Exercise objective:
Make an exact copy of the entries that come next.

(Saved data entries)
Lemma dispatch_clipboard_offer o mimes d :
  let st := Wayland.dispatch alloc_ok (clipboard_offer o mimes)
              (Wayland.initial d) in
  Wayland.current_clipboard_offer st = Some o
  ∧ Wayland.clip_has_text st = existsb plain_text_mime mimes.
Proof.
  cbn zeta. unfold clipboard_offer.
  rewrite wl_dispatch_cons, wl_dispatch_app, wl_dispatch_cons.
  cbn [Wayland.dispatch foldl Wayland.handle_event].
  set (st1 := Wayland.dd_handle_data_offer o (Wayland.initial d)).
  destruct (dispatch_clipboard_mimes o mimes st1) as (Ht & Hc).
  set (st2 := Wayland.dispatch alloc_ok _ st1) in *. clearbody st2.
  unfold Wayland.dd_handle_selection.
  cbn [Wayland.send Wayland.current_clipboard_offer].
  rewrite Hc. cbn. rewrite Ht. split; reflexivity.
Qed.

End GetClipboardFacts.

(** X11.  Reading the clipboard.  The X11 helper prints the bytes it
    obtains and exits with 0, and exits with 1 printing nothing when it
    obtains none.  The Wayland helper exits with 0 whenever it is connected
    and has its globals, bytes or no bytes, and with 1 otherwise; what it
    prints is a prefix of what the owner sends, of at most 4 MiB.  It reads
    an offer only if the offer advertises [text/plain;charset=utf-8] or
    [text/plain]: for any other list of MIME types it prints nothing, and
    for a list with one of the two it prints all the bytes the owner sends
    when they leave a block of room under the cap. *)
Theorem get_clipboard_exit_codes (alloc_ok : N → bool) :
  (∀ x,
     match X11.get_selection alloc_ok x with
     | (Some data, _) =>
         data ≠ [] ∧ X11.run_get_clipboard alloc_ok x = (0%Z, data)
     | (None, _) => X11.run_get_clipboard alloc_ok x = (1%Z, [])
     end)
  ∧ (∀ connected has_ddm has_seat roundtrip pipe st,
       (Wayland.run_get_clipboard alloc_ok connected has_ddm has_seat
          roundtrip pipe st).1.1
       = (if connected && has_ddm && has_seat then 0 else 1)%Z)
  ∧ (∀ connected has_ddm has_seat roundtrip pipe st,
       let out :=
         (Wayland.run_get_clipboard alloc_ok connected has_ddm has_seat
            roundtrip pipe st).1.2 in
       out `prefix_of` pipe_bytes pipe
       ∧ (N.of_nat (length out) ≤ MAX_CLIPBOARD_SIZE)%N)
  ∧ (∀ o mimes pipe d,
       existsb plain_text_mime mimes = false →
       (Wayland.run_get_clipboard alloc_ok true true true
          (clipboard_offer o mimes) pipe (Wayland.initial d)).1.2 = [])
  ∧ ((∀ n, alloc_ok n = true) →
     ∀ o mimes polls d,
       existsb plain_text_mime mimes = true →
       (N.of_nat (length (delivered_polls polls)) + 4096
        ≤ MAX_CLIPBOARD_SIZE)%N →
       (Wayland.run_get_clipboard alloc_ok true true true
          (clipboard_offer o mimes) (Some polls) (Wayland.initial d)).1.2
       = delivered_polls polls).
Proof.
  split; [|split; [|split; [|split]]].
  - intros x. unfold X11.run_get_clipboard.
    destruct (X11.get_selection alloc_ok x) as [[data|] len] eqn:Hsel;
      [|reflexivity].
    apply get_selection_cut in Hsel as [[_ [Hlen _]] [Hnone | Hpos]];
      [discriminate|].
    replace (0 <? len)%N with true by (symmetry; apply N.ltb_lt; exact Hpos).
    subst len. rewrite take_whole. split; [|reflexivity].
    intros ->. simpl in Hpos. lia.
  - intros connected has_ddm has_seat roundtrip pipe st.
    unfold Wayland.run_get_clipboard.
    destruct connected; [|reflexivity]. cbn [negb andb].
    destruct (has_ddm && has_seat); [|reflexivity]. cbn [negb].
    repeat match goal with
           | |- context [match ?c with _ => _ end] =>
               lazymatch c with
               | Wayland.read_clip_offer _ _ _ _ _ =>
                   destruct c as [[? ?] ?]
               | _ => destruct c
               end
           end; reflexivity.
  - intros connected has_ddm has_seat roundtrip pipe st. cbn zeta.
    unfold Wayland.run_get_clipboard.
    assert (Hnil : @nil byte `prefix_of` pipe_bytes pipe
                   ∧ (N.of_nat (length (@nil byte)) ≤ MAX_CLIPBOARD_SIZE)%N)
      by (split; [apply prefix_nil | apply N.le_0_l]).
    destruct connected; [|exact Hnil]. cbn [negb].
    destruct (has_ddm && has_seat); [|exact Hnil]. cbn [negb].
    set (st1 := Wayland.dispatch alloc_ok roundtrip st). clearbody st1.
    destruct (Wayland.current_clipboard_offer st1) as [o|]; [|exact Hnil].
    destruct (Wayland.clip_has_text st1); [|exact Hnil].
    destruct (Wayland.read_clip_offer alloc_ok o pipe 0 st1)
      as [[data len] st2] eqn:Hread.
    apply read_clip_offer_cut in Hread as (Hcap & Hdata).
    destruct data as [bytes|]; [|exact Hnil].
    destruct Hdata as (-> & Hpre).
    destruct (0 <? _)%N; [|exact Hnil]. cbn [fst snd].
    rewrite take_whole. split; assumption.
  - intros o mimes pipe d Hno. unfold Wayland.run_get_clipboard.
    cbn [negb andb].
    destruct (dispatch_clipboard_offer alloc_ok o mimes d) as (-> & ->).
    rewrite Hno. reflexivity.
  - intros Hmem o mimes polls d Hyes Hfit. unfold Wayland.run_get_clipboard.
    cbn [negb andb].
    destruct (dispatch_clipboard_offer alloc_ok o mimes d) as (-> & ->).
    rewrite Hyes. unfold Wayland.read_clip_offer.
    rewrite max_clipboard_size_blocks in *.
    destruct (read_fd_with_timeout_whole alloc_ok Hmem 10 polls Hfit)
      as (data & -> & Hdata).
    destruct data as [bytes|]; cbn [default from_option id] in Hdata.
    + subst bytes.
      destruct (0 <? _)%N eqn:Hpos; cbn [fst snd].
      * apply take_whole.
      * apply N.ltb_ge in Hpos.
        destruct (delivered_polls polls); [reflexivity | cbn in Hpos; lia].
    + cbn [fst snd]. exact Hdata.
Qed.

Task answer:
Lemma dispatch_clipboard_offer o mimes d :
  let st := Wayland.dispatch alloc_ok (clipboard_offer o mimes)
              (Wayland.initial d) in
  Wayland.current_clipboard_offer st = Some o
  ∧ Wayland.clip_has_text st = existsb plain_text_mime mimes.
Proof.
  cbn zeta. unfold clipboard_offer.
  rewrite wl_dispatch_cons, wl_dispatch_app, wl_dispatch_cons.
  cbn [Wayland.dispatch foldl Wayland.handle_event].
  set (st1 := Wayland.dd_handle_data_offer o (Wayland.initial d)).
  destruct (dispatch_clipboard_mimes o mimes st1) as (Ht & Hc).
  set (st2 := Wayland.dispatch alloc_ok _ st1) in *. clearbody st2.
  unfold Wayland.dd_handle_selection.
  cbn [Wayland.send Wayland.current_clipboard_offer].
  rewrite Hc. cbn. rewrite Ht. split; reflexivity.
Qed.

End GetClipboardFacts.

(** X11.  Reading the clipboard.  The X11 helper prints the bytes it
    obtains and exits with 0, and exits with 1 printing nothing when it
    obtains none.  The Wayland helper exits with 0 whenever it is connected
    and has its globals, bytes or no bytes, and with 1 otherwise; what it
    prints is a prefix of what the owner sends, of at most 4 MiB.  It reads
    an offer only if the offer advertises [text/plain;charset=utf-8] or
    [text/plain]: for any other list of MIME types it prints nothing, and
    for a list with one of the two it prints all the bytes the owner sends
    when they leave a block of room under the cap. *)
Theorem get_clipboard_exit_codes (alloc_ok : N → bool) :
  (∀ x,
     match X11.get_selection alloc_ok x with
     | (Some data, _) =>
         data ≠ [] ∧ X11.run_get_clipboard alloc_ok x = (0%Z, data)
     | (None, _) => X11.run_get_clipboard alloc_ok x = (1%Z, [])
     end)
  ∧ (∀ connected has_ddm has_seat roundtrip pipe st,
       (Wayland.run_get_clipboard alloc_ok connected has_ddm has_seat
          roundtrip pipe st).1.1
       = (if connected && has_ddm && has_seat then 0 else 1)%Z)
  ∧ (∀ connected has_ddm has_seat roundtrip pipe st,
       let out :=
         (Wayland.run_get_clipboard alloc_ok connected has_ddm has_seat
            roundtrip pipe st).1.2 in
       out `prefix_of` pipe_bytes pipe
       ∧ (N.of_nat (length out) ≤ MAX_CLIPBOARD_SIZE)%N)
  ∧ (∀ o mimes pipe d,
       existsb plain_text_mime mimes = false →
       (Wayland.run_get_clipboard alloc_ok true true true
          (clipboard_offer o mimes) pipe (Wayland.initial d)).1.2 = [])
  ∧ ((∀ n, alloc_ok n = true) →
     ∀ o mimes polls d,
       existsb plain_text_mime mimes = true →
       (N.of_nat (length (delivered_polls polls)) + 4096
        ≤ MAX_CLIPBOARD_SIZE)%N →
       (Wayland.run_get_clipboard alloc_ok true true true
          (clipboard_offer o mimes) (Some polls) (Wayland.initial d)).1.2
       = delivered_polls polls).
Proof.
  split; [|split; [|split; [|split]]].
  - intros x. unfold X11.run_get_clipboard.
    destruct (X11.get_selection alloc_ok x) as [[data|] len] eqn:Hsel;
      [|reflexivity].
    apply get_selection_cut in Hsel as [[_ [Hlen _]] [Hnone | Hpos]];
      [discriminate|].
    replace (0 <? len)%N with true by (symmetry; apply N.ltb_lt; exact Hpos).
    subst len. rewrite take_whole. split; [|reflexivity].
    intros ->. simpl in Hpos. lia.
  - intros connected has_ddm has_seat roundtrip pipe st.
    unfold Wayland.run_get_clipboard.
    destruct connected; [|reflexivity]. cbn [negb andb].
    destruct (has_ddm && has_seat); [|reflexivity]. cbn [negb].
    repeat match goal with
           | |- context [match ?c with _ => _ end] =>
               lazymatch c with
               | Wayland.read_clip_offer _ _ _ _ _ =>
                   destruct c as [[? ?] ?]
               | _ => destruct c
               end
           end; reflexivity.
  - intros connected has_ddm has_seat roundtrip pipe st. cbn zeta.
    unfold Wayland.run_get_clipboard.
    assert (Hnil : @nil byte `prefix_of` pipe_bytes pipe
                   ∧ (N.of_nat (length (@nil byte)) ≤ MAX_CLIPBOARD_SIZE)%N)
      by (split; [apply prefix_nil | apply N.le_0_l]).
    destruct connected; [|exact Hnil]. cbn [negb].
    destruct (has_ddm && has_seat); [|exact Hnil]. cbn [negb].
    set (st1 := Wayland.dispatch alloc_ok roundtrip st). clearbody st1.
    destruct (Wayland.current_clipboard_offer st1) as [o|]; [|exact Hnil].
    destruct (Wayland.clip_has_text st1); [|exact Hnil].
    destruct (Wayland.read_clip_offer alloc_ok o pipe 0 st1)
      as [[data len] st2] eqn:Hread.
    apply read_clip_offer_cut in Hread as (Hcap & Hdata).
    destruct data as [bytes|]; [|exact Hnil].
    destruct Hdata as (-> & Hpre).
    destruct (0 <? _)%N; [|exact Hnil]. cbn [fst snd].
    rewrite take_whole. split; assumption.
  - intros o mimes pipe d Hno. unfold Wayland.run_get_clipboard.
    cbn [negb andb].
    destruct (dispatch_clipboard_offer alloc_ok o mimes d) as (-> & ->).
    rewrite Hno. reflexivity.
  - intros Hmem o mimes polls d Hyes Hfit. unfold Wayland.run_get_clipboard.
    cbn [negb andb].
    destruct (dispatch_clipboard_offer alloc_ok o mimes d) as (-> & ->).
    rewrite Hyes. unfold Wayland.read_clip_offer.
    rewrite max_clipboard_size_blocks in *.
    destruct (read_fd_with_timeout_whole alloc_ok Hmem 10 polls Hfit)
      as (data & -> & Hdata).
    destruct data as [bytes|]; cbn [default from_option id] in Hdata.
    + subst bytes.
      destruct (0 <? _)%N eqn:Hpos; cbn [fst snd].
      * apply take_whole.
      * apply N.ltb_ge in Hpos.
        destruct (delivered_polls polls); [reflexivity | cbn in Hpos; lia].
    + cbn [fst snd]. exact Hdata.
Qed.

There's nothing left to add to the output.